Olaf Dudek. Wolfgang Greilich der innenpolitische Sprecher der FDP-Fraktion im Hessischen Landtag fordert eine qualitative Verbesserung der Leichenschauen:“Der Sinn und Zweck einer Leichenschau, die Todesursache der verstorbenen Person zu ermitteln und insbesondere die Fälle einer nicht natürlichen Todesursache zu entdecken, wird mit dem derzeitigen Verfahren der Leichenschau nicht in allen Fällen erreicht.“ Damit hat Greilich im Ansatz durchaus einen wunden Punkt getroffen, zwar werden nach offizieller Statistik 92 Prozent aller Morde in Deutschland aufgeklärt, aber erst wenn die Polizei Ermittlungen anstellt, dann professionell und mit hohem Aufwand. Aber es gibt noch andere Listen, nämlich die in den leichenkellern der rechtsmedizinischen Institute.. Danach bleibt jeder zweite Mord unentdeckt. Mindestens. Das ergab eine Studie der Universität Münster. Ihr Fazit: in Deutschland wird Jahr für Jahr bei rund 11.000 Toten fälschlicherweise eine natürlich Todesursache diagnostiziert. 1.200 sind Opfer von Tötungsdelikten, bei den anderen handelte es sich um nicht erkannte Suizide, Unfälle und ärztliche Kunstfehler.
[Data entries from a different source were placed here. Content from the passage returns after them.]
(* ===== verification/FsTrunc.v ===== *)
(** * Truncation

    [itrunc] of kernel/fs.c: the blocks of a file go back to the free map.

    What the theorem shows: [itrunc] frees exactly the blocks of the file, the indirect
    block among them, each once, and leaves an empty file in good order.  The map is
    taken to be one block, as in every file system of at most 8192 blocks. *)

From stdpp Require Import base gmap sets list strings.
From Stdlib Require Import ZArith Lia.
From S2P Require Import Prelude Kernel Riscv Kstring Kalloc Sched Sleeplock Bytes Bio Log Usr Fs Tx FsBlock FsInode FsData.

Section Trunc.
Context (e : env) (p : nat) (pid : Z) (E : lenv e p pid) (ip : nat).
Context (start : Z) (sb : superblock) (bl : list Z) (blk dsk : Z -> list Z) (x : inode).
Hypothesis (F : file_ok start sb blk x) (Hone : sb_size sb <= BPB).

#[local] Notation BM := (BBLOCK 0 sb).

Lemma one_map b : 0 <= b < sb_size sb -> BBLOCK b sb = BM.
Proof. intros Hb. unfold BBLOCK. by rewrite !Z.div_small by lia. Qed.

(** The blocks of the first [n] slots *)
Definition gone (n b : Z) : Prop := b <> 0 /\ exists k, 0 <= k < n /\ slot x blk k = b.

(** The blocks of the first [n] slots are free. *)
Record freeing (n : Z) (h : gset Z) (bl' : list Z) (blk' : Z -> list Z) : Prop := {
  fr_map : map_ok start sb blk' h;
  fr_keep : forall b, b <> BM -> blk' b = blk b;
  fr_len : forall b, length (blk' b) = bsize;
  fr_free : forall b, is_free sb blk' b <-> is_free sb blk b \/ gone n b;
  fr_log : bl' = bl \/ bl' = log_add BM bl
}.

Lemma log_add_twice b l : log_add b (log_add b l) = log_add b l.
Proof. assert (H : b ∈ log_add b l) by (unfold log_add; case_bool_decide; [done|set_solver]). unfold log_add at 1. by rewrite bool_decide_eq_true_2. Qed.

Lemma log_add_len b l : (length (log_add b l) <= length l + 1)%nat.
Proof. unfold log_add. case_bool_decide; [lia|]. rewrite length_app. cbn. lia. Qed.

Lemma freeing_len n h bl' blk' : freeing n h bl' blk' -> (length bl' <= length bl + 1)%nat.
Proof. intros [_ _ _ _ [->| ->]]; [lia|apply log_add_len]. Qed.

Lemma freeing_skip n n' h bl' blk' : n <= n' -> (forall k, n <= k < n' -> slot x blk k = 0) -> freeing n h bl' blk' -> freeing n' h bl' blk'.
Proof.
  intros Hn Hz [H1 H2 H3 H4 H5]. split; try done. intros b. rewrite H4. unfold gone. split; intros [Hb|(Hb & k & Hk & E0)]; [by left|right|by left|right].
  - split; [done|]. exists k. split; [lia|done].
  - split; [done|]. exists k. split; [|done]. destruct (Z.lt_ge_cases k n); [lia|]. rewrite Hz in E0 by lia. by subst.
Qed.

(** Another set of held buffers *)
Lemma freeing_hold n h h' bl' blk' : (forall b, b ∈ h' -> b <> BM /\ ~ is_free sb blk' b) -> freeing n h bl' blk' -> freeing n h' bl' blk'.
Proof.
  intros Hh [[M1 M2 M3] H2 H3 H4 H5]. split; try done. split; [done| |].
  - intros b Hb. split; [by apply M2|]. intros Hin. by apply (proj1 (Hh _ Hin)), one_map.
  - intros b Hb. split; [by apply M3|]. split; [|by apply M3]. intros Hin. by apply (proj2 (Hh _ Hin)).
Qed.

Lemma freeing_step n h bl' blk' s : freeing n h bl' blk' -> tx pid (fs_log s) bl' h ∅ blk' dsk -> fs_sb s = sb -> l_start (fs_log s) = start ->
  0 <= n <= IND -> slot x blk n <> 0 -> slot x blk n ∉ h -> (length bl + 1 + size h < NBUF)%nat ->
  exists s' bl2 blk2, bfree ROOTDEV (slot x blk n) e s = Ret tt e s' /\ moved pid s s' h bl2 h ∅ blk2 dsk /\ freeing (n + 1) h bl2 blk2.
Proof.
  intros Fr T Hsb Hst Hn H0 Hh Hl. set (a := slot x blk n) in *. destruct (fo_used _ _ _ _ F n Hn H0) as (Ha & Had & Hau & Ham). fold a in Ha, Had, Hau, Ham.
  assert (Hg : ~ gone n a). { intros (_ & k & Hk & Ek). assert (k = n) by (apply (fo_inj _ _ _ _ F); [lia|lia| |exact Ek]; by rewrite Ek). lia. }
  pose proof (freeing_len _ _ _ _ Fr) as Hbl. pose proof (fr_map _ _ _ _ Fr) as M.
  destruct (bfree_run e p pid E s bl' h ∅ blk' dsk a T) as (s' & Ef & Mv); [by rewrite Hsb, Hst|lia|rewrite Hsb; lia| |].
  { rewrite Hsb, (fr_free _ _ _ _ Fr). tauto. }
  rewrite Hsb, one_map in Mv by lia. eexists s', _, _. split; [done|]. split; [exact Mv|].
  assert (Hfr : forall b, is_free sb (upd blk' BM (clr_bit (a mod BPB) (blk' BM))) b <-> is_free sb blk' b \/ b = a).
  { intros b. rewrite <- (one_map a) by lia. apply (freed_free start _ _ h); [done|apply (fr_len _ _ _ _ Fr)|lia]. }
  split.
  - destruct M as [M1 M2 M3]. split; [done|done|]. intros b [Hb|Hb]%Hfr; [by apply M3|subst b]. split; [done|]. split; [done|]. intros b' Hb'. by apply Ham.
  - intros b Hb. rewrite upd_ne by done. by apply (fr_keep _ _ _ _ Fr).
  - intros b. unfold upd. destruct (b =? BM); [|apply (fr_len _ _ _ _ Fr)]. pose proof (Z.mod_pos_bound a BPB ltac:(unfold BPB, BSIZE; lia)). apply clr_bit_length; [apply (fr_len _ _ _ _ Fr)|lia].
  - intros b. rewrite Hfr, (fr_free _ _ _ _ Fr). unfold gone. split.
    + intros [[Hb|(Hb & k & Hk & Ek)]| ->]; [by left|right; split; [done|]; exists k; split; [lia|done]|right]. split; [done|]. exists n. split; [lia|done].
    + intros [Hb|(Hb & k & Hk & Ek)]; [by left; left|]. destruct (decide (k = n)) as [->|]; [by right|]. left. right. split; [done|]. exists k. split; [lia|done].
  - right. destruct (fr_log _ _ _ _ Fr) as [->| ->]; [done|apply log_add_twice].
Qed.
(** The inode without its first [n] addresses *)
Definition zap (n : nat) : inode :=
  Inode (i_dev x) (i_inum x) (i_ref x) (i_valid x) (i_type x) (i_major x) (i_minor x) (i_nlink x) (i_size x) (replicate n 0 ++ drop n (i_addrs x)).

Lemma zap_addr n k : (n <= 13)%nat -> Z.of_nat n <= k -> addr (zap n) k = addr x k.
Proof. intros Hn Hk. unfold addr. cbn [i_addrs zap]. rewrite lookup_app_r, length_replicate, lookup_drop by (rewrite length_replicate; lia). do 2 f_equal. lia. Qed.

Lemma zap_next n : (n < 13)%nat -> set_i_addr (Z.of_nat n) 0 (zap n) = zap (S n).
Proof.
  intros Hn. pose proof (fo_len _ _ _ _ F) as Hl. unfold set_i_addr, zap. cbn [i_dev i_inum i_ref i_valid i_type i_major i_minor i_nlink i_size i_addrs]. f_equal. rewrite Nat2Z.id.
  destruct (lookup_lt_is_Some_2 (i_addrs x) n ltac:(lia)) as [a Ha]. rewrite (drop_S _ _ _ Ha). rewrite insert_app_r_alt, length_replicate, Nat.sub_diag by (rewrite length_replicate; lia).
  rewrite replicate_S_end, <- app_assoc. done.
Qed.

Lemma zap_zero n : (n < 13)%nat -> addr x (Z.of_nat n) = 0 -> zap n = zap (S n).
Proof.
  intros Hn Ha. rewrite <- zap_next by done. unfold set_i_addr, zap. cbn [i_dev i_inum i_ref i_valid i_type i_major i_minor i_nlink i_size i_addrs]. f_equal. symmetry. apply list_insert_id.
  rewrite Nat2Z.id, lookup_app_r, length_replicate, lookup_drop by (rewrite length_replicate; lia). rewrite Nat.sub_diag, Nat.add_0_r. unfold addr in Ha. rewrite Nat2Z.id in Ha.
  pose proof (fo_len _ _ _ _ F) as Hl. destruct (lookup_lt_is_Some_2 (i_addrs x) n ltac:(lia)) as [a E0]. rewrite E0 in Ha. rewrite E0. cbn in Ha. by rewrite Ha.
Qed.

(** The state in the middle of [itrunc] that started in [s0] *)
Record tstate (s0 : fs) (n : Z) (h : gset Z) (y : inode) (s : fs) (bl' : list Z) (blk' : Z -> list Z) : Prop := {
  ts_tx : tx pid (fs_log s) bl' h ∅ blk' dsk;
  ts_ino : fs_inode s !! ip = Some y;
  ts_sb : fs_sb s = sb;
  ts_start : l_start (fs_log s) = start;
  ts_free : freeing n h bl' blk';
  ts_frame : iframe ip s0 s
}.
Quelle: Kriminalpolizei.de Nun erklärte der Pressesprecher der FDP-Landtagsfraktion mit voller Überzeugung „ man müsse darüber nachdenken, ob die niedergelassenen Ärzte und Krankenhausärzte eine Zusatzqualifikation nachweisen müssen, um zur Leichenschau befugt zu sein, weil man grundsätzlich der Auffassung sei, es müsse nicht alles staatlich geschehen.“ Nun fehlen jetzt schon Ärzte in Hessen, ein Drittel der ansässigen Ärzte nähert sich der Pensionsgrenze, 155 Hausarztpraxen sind schon heute unbesetzt. Und Krankenhäuser werden ausgedünnt, sollen sich spezialisieren. Wie dann die Qualität der Leichenschauen erhöht werden soll, diese Frage bleibt die FDP in Hessen schuldig. Es ist sehr wohl eine staatliche Aufgabe für die innere Sicherheit zu sorgen, dazu gehört eben auch jeden, auch nur kleinsten Verdacht auf vorsätzliche oder fahrlässige Tötung eines Menschen auszuschließen oder den Behörden Ermittlungsansätze durch eine qualifizierte Leichenschau zu liefern. An manchen Stellen muss man einfach mal die Privatisierungs-Scheuklappen ablegen und vielleicht über eine 3 oder 4jährige spezielle Ausbildung von reinen Leichenbeschauern nachdenken.